■ **What is being asked**
The required output is the lines below from the line containing "(** ** The other writes *)" to the line containing "apply List.existsb_exists. exists", inclusive, retyped exactly. No other lines belong in it.

(Collected data)

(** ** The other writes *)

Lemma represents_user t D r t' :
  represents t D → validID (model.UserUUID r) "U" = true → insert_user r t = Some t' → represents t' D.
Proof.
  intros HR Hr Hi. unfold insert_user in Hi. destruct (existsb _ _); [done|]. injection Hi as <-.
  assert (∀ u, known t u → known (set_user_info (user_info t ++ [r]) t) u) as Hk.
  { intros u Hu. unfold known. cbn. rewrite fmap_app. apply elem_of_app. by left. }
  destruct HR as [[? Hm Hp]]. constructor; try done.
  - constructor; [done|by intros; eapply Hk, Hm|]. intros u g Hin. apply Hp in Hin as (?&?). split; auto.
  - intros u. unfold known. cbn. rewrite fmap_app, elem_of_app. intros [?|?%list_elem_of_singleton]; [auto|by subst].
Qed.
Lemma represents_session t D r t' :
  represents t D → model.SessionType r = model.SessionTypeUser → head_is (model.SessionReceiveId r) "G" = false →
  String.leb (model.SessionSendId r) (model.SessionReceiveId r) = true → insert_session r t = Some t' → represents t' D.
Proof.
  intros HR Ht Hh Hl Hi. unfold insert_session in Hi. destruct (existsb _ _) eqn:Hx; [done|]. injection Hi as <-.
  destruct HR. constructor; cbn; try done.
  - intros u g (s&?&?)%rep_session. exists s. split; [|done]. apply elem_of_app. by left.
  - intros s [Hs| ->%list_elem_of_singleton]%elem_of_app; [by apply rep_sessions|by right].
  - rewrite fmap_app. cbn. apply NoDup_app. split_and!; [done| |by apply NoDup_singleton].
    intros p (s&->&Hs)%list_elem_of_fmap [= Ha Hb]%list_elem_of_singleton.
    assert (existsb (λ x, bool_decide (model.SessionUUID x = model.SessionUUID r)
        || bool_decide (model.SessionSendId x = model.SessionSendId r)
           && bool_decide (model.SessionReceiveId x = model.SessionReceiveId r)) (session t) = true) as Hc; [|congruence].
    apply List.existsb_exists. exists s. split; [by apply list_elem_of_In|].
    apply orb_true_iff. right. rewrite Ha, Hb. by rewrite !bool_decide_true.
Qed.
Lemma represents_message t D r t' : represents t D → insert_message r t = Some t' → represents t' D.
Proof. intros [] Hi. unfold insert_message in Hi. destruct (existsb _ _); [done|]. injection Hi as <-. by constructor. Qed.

---

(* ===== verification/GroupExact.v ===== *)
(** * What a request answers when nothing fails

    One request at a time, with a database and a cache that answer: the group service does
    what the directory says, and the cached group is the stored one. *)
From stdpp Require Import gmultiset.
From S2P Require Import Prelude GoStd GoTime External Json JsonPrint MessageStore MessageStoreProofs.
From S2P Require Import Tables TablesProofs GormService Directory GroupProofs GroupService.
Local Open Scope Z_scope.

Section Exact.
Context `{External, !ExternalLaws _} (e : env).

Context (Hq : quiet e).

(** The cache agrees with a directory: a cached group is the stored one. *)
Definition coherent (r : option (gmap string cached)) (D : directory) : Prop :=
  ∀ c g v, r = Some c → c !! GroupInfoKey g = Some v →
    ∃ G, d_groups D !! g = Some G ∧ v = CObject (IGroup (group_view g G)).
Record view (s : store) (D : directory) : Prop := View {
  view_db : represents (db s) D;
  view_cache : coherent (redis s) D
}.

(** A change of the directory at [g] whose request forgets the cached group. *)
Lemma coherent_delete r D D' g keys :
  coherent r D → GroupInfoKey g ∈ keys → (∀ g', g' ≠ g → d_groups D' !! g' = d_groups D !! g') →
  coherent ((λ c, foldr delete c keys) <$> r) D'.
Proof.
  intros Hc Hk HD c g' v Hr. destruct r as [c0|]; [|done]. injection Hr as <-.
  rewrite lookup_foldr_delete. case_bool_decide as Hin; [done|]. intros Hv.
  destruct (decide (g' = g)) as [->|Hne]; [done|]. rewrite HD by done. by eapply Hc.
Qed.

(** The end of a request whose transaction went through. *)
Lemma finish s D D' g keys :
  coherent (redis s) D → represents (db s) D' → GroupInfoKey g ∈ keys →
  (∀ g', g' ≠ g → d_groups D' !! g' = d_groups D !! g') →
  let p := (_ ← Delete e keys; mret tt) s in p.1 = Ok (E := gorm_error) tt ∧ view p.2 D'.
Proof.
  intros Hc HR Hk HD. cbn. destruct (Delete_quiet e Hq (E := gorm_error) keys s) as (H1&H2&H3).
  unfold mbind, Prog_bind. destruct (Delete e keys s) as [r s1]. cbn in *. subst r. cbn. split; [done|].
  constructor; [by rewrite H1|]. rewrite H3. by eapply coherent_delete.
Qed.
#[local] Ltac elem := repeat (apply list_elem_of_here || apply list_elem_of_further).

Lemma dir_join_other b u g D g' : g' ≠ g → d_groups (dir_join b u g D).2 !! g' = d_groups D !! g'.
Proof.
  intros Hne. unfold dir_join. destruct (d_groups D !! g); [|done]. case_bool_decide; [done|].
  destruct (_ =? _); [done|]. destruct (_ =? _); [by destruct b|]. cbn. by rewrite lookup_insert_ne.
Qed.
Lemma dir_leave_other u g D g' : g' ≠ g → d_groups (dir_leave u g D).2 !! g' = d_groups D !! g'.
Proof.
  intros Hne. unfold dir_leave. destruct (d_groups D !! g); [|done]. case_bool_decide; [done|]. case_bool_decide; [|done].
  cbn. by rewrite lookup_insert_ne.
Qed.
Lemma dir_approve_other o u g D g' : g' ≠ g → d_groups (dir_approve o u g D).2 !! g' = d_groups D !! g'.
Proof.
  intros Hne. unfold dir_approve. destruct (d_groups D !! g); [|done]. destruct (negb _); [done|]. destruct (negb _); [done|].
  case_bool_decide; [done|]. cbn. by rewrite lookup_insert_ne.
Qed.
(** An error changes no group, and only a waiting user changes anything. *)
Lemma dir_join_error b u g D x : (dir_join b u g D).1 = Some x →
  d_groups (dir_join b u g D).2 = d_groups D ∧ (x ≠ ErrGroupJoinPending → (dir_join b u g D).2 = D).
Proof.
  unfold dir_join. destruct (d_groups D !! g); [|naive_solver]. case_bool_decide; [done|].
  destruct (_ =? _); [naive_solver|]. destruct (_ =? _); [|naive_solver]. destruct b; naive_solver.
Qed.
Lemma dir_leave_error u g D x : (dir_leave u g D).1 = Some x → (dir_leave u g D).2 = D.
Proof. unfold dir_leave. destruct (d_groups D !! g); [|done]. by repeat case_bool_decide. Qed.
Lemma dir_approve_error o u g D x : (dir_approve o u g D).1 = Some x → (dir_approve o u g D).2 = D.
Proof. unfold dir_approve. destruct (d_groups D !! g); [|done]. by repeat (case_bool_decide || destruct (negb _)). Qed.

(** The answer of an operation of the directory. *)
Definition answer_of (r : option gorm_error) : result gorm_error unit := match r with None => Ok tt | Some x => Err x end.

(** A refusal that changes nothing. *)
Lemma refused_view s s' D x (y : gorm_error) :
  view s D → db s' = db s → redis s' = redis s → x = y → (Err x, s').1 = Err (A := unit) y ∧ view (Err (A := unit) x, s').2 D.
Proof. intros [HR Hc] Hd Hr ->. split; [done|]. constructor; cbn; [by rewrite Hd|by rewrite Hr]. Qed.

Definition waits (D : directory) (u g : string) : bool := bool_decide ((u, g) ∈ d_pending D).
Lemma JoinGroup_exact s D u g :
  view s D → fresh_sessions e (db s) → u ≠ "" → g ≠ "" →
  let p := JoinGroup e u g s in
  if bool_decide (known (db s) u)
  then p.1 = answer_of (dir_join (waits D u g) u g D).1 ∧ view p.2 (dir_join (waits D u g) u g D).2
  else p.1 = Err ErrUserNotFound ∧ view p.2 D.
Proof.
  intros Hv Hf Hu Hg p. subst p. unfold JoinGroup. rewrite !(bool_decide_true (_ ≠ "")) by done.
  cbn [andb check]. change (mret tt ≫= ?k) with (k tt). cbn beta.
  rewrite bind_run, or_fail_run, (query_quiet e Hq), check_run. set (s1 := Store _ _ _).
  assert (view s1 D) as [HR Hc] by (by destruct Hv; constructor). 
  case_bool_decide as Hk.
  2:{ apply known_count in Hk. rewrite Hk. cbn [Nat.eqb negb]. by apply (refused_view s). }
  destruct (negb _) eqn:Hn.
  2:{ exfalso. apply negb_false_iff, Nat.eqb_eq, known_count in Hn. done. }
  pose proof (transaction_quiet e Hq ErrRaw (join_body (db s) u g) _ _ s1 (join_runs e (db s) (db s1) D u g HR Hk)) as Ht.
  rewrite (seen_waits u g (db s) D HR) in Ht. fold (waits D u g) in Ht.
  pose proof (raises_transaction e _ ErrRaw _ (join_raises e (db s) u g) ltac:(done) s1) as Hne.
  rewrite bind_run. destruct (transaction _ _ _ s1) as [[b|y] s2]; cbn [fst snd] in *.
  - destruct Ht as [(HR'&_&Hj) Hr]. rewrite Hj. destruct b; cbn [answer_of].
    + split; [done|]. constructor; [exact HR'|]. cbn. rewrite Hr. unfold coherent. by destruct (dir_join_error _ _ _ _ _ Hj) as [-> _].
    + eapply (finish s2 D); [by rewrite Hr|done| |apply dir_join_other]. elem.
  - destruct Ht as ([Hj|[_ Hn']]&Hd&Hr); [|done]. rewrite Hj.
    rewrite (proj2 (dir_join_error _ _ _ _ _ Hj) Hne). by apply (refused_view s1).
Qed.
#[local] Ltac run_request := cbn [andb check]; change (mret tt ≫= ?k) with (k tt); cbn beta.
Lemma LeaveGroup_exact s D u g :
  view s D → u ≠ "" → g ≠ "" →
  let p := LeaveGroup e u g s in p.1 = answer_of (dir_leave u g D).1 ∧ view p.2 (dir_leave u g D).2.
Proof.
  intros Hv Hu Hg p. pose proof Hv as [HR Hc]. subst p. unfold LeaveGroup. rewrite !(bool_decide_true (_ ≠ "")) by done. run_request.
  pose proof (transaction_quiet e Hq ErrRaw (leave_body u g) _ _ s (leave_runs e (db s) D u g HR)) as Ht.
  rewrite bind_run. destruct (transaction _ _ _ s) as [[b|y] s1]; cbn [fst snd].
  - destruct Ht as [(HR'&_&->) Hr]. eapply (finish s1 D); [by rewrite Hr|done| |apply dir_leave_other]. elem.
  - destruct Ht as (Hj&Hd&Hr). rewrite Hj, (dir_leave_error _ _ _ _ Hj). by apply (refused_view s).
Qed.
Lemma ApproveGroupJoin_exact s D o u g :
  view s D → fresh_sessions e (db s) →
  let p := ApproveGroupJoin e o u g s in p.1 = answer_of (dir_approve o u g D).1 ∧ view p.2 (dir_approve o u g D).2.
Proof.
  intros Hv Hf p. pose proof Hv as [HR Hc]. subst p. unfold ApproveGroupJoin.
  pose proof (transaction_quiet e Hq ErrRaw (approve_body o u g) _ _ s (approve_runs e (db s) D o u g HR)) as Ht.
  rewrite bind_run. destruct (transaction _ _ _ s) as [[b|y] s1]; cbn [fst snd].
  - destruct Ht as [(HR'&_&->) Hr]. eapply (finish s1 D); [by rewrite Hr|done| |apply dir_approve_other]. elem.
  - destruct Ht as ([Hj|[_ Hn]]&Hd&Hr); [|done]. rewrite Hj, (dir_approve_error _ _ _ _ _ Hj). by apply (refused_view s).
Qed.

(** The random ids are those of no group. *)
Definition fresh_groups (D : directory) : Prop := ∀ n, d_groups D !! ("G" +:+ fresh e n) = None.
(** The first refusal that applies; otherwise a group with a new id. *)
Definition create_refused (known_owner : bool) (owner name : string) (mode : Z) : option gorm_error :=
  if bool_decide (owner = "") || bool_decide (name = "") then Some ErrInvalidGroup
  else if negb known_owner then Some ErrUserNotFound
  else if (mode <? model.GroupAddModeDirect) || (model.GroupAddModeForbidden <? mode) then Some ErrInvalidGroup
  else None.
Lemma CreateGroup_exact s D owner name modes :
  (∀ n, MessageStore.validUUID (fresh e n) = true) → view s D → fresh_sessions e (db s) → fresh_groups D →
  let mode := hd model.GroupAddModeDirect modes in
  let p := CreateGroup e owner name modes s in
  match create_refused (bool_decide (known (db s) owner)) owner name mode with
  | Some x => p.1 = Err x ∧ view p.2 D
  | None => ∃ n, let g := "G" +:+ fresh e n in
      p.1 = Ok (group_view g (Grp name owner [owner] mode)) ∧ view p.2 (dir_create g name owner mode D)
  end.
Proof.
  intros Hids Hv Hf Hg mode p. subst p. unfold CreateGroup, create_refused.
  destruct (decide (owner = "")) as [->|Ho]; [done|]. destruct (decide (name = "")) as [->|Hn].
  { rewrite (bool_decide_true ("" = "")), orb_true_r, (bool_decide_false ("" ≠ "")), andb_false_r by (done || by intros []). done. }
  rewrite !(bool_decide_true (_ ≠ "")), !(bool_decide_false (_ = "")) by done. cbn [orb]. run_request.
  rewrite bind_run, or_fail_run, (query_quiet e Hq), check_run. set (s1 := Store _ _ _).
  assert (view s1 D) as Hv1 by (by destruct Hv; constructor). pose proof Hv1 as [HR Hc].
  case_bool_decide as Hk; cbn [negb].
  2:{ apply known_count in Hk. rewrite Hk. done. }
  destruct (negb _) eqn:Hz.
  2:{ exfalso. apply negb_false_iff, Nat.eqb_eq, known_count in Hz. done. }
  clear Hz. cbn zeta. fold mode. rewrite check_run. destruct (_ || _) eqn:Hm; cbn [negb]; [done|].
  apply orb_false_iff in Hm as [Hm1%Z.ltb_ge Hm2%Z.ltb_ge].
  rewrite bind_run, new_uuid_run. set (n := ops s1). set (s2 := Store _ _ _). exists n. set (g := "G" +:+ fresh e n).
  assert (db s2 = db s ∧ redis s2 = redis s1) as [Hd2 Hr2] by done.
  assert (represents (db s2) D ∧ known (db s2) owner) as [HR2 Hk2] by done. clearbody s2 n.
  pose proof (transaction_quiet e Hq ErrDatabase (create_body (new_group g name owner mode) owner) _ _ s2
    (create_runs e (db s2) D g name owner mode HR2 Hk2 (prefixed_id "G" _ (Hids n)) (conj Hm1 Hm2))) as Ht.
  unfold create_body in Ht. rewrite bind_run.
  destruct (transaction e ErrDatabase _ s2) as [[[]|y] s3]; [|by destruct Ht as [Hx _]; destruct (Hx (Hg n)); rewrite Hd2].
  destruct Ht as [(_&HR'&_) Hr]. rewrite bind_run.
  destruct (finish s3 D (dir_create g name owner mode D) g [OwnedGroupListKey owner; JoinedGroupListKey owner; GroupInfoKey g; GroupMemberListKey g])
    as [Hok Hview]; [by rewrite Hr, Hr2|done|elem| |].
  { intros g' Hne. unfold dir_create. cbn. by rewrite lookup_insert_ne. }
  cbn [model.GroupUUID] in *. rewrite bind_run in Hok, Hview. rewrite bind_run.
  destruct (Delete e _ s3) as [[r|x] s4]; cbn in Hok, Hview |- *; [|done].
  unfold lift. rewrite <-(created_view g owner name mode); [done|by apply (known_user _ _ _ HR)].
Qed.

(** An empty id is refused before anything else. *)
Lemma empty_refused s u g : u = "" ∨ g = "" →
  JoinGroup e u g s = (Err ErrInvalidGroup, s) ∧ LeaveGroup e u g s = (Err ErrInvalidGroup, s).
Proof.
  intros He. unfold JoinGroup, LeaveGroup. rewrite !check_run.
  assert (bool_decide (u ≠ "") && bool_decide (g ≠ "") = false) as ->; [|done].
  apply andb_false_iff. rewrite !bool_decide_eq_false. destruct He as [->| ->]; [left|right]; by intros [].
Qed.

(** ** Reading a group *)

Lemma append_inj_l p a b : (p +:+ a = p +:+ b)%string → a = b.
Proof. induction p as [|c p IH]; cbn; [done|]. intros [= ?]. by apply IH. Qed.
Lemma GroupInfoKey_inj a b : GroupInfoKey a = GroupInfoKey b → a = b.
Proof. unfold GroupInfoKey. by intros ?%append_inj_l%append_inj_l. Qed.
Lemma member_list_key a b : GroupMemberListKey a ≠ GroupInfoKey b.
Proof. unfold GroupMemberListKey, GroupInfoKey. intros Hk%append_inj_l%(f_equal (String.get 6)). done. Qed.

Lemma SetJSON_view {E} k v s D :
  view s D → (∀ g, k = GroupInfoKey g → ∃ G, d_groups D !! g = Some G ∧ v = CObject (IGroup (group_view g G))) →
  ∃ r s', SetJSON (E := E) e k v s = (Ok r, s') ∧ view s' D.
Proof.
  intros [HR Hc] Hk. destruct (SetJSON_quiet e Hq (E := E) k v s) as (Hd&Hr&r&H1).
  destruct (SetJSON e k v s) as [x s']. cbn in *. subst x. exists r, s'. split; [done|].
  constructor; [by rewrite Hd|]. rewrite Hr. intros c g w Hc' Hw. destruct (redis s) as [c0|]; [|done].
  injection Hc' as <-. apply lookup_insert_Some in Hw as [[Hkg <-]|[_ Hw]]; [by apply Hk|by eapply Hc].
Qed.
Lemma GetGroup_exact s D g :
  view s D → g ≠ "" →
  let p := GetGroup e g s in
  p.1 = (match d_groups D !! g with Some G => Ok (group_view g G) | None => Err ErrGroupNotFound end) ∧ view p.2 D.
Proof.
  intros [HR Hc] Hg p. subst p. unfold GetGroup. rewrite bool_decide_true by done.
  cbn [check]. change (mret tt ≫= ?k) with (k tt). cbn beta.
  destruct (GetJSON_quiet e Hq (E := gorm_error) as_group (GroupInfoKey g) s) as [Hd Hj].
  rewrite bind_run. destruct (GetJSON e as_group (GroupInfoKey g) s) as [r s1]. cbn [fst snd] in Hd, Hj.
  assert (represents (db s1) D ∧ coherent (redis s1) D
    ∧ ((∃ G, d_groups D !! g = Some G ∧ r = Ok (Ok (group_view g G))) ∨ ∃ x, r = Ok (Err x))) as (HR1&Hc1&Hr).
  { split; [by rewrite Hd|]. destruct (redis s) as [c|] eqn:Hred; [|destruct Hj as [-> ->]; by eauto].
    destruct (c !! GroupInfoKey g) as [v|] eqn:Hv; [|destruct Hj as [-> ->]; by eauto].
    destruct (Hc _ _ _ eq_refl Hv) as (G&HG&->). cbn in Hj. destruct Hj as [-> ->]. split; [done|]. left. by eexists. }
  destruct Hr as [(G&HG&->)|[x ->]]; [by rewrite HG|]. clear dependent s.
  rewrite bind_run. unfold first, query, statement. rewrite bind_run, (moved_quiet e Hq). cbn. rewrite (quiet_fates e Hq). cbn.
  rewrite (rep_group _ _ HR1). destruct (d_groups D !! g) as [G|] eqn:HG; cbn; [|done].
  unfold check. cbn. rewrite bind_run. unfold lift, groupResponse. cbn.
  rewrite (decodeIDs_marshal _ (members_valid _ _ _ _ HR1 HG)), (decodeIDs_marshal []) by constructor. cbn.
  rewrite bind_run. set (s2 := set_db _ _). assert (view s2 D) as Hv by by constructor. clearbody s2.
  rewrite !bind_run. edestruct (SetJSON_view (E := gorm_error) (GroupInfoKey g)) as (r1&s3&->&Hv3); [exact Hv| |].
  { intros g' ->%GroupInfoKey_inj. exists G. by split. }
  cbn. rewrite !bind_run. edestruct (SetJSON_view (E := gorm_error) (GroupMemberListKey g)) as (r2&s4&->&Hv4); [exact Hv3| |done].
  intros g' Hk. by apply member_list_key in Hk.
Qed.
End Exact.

■ **Expected answer**
(** ** The other writes *)

Lemma represents_user t D r t' :
  represents t D → validID (model.UserUUID r) "U" = true → insert_user r t = Some t' → represents t' D.
Proof.
  intros HR Hr Hi. unfold insert_user in Hi. destruct (existsb _ _); [done|]. injection Hi as <-.
  assert (∀ u, known t u → known (set_user_info (user_info t ++ [r]) t) u) as Hk.
  { intros u Hu. unfold known. cbn. rewrite fmap_app. apply elem_of_app. by left. }
  destruct HR as [[? Hm Hp]]. constructor; try done.
  - constructor; [done|by intros; eapply Hk, Hm|]. intros u g Hin. apply Hp in Hin as (?&?). split; auto.
  - intros u. unfold known. cbn. rewrite fmap_app, elem_of_app. intros [?|?%list_elem_of_singleton]; [auto|by subst].
Qed.
Lemma represents_session t D r t' :
  represents t D → model.SessionType r = model.SessionTypeUser → head_is (model.SessionReceiveId r) "G" = false →
  String.leb (model.SessionSendId r) (model.SessionReceiveId r) = true → insert_session r t = Some t' → represents t' D.
Proof.
  intros HR Ht Hh Hl Hi. unfold insert_session in Hi. destruct (existsb _ _) eqn:Hx; [done|]. injection Hi as <-.
  destruct HR. constructor; cbn; try done.
  - intros u g (s&?&?)%rep_session. exists s. split; [|done]. apply elem_of_app. by left.
  - intros s [Hs| ->%list_elem_of_singleton]%elem_of_app; [by apply rep_sessions|by right].
  - rewrite fmap_app. cbn. apply NoDup_app. split_and!; [done| |by apply NoDup_singleton].
    intros p (s&->&Hs)%list_elem_of_fmap [= Ha Hb]%list_elem_of_singleton.
    assert (existsb (λ x, bool_decide (model.SessionUUID x = model.SessionUUID r)
        || bool_decide (model.SessionSendId x = model.SessionSendId r)
           && bool_decide (model.SessionReceiveId x = model.SessionReceiveId r)) (session t) = true) as Hc; [|congruence].
    apply List.existsb_exists. exists s. split; [by apply list_elem_of_In|].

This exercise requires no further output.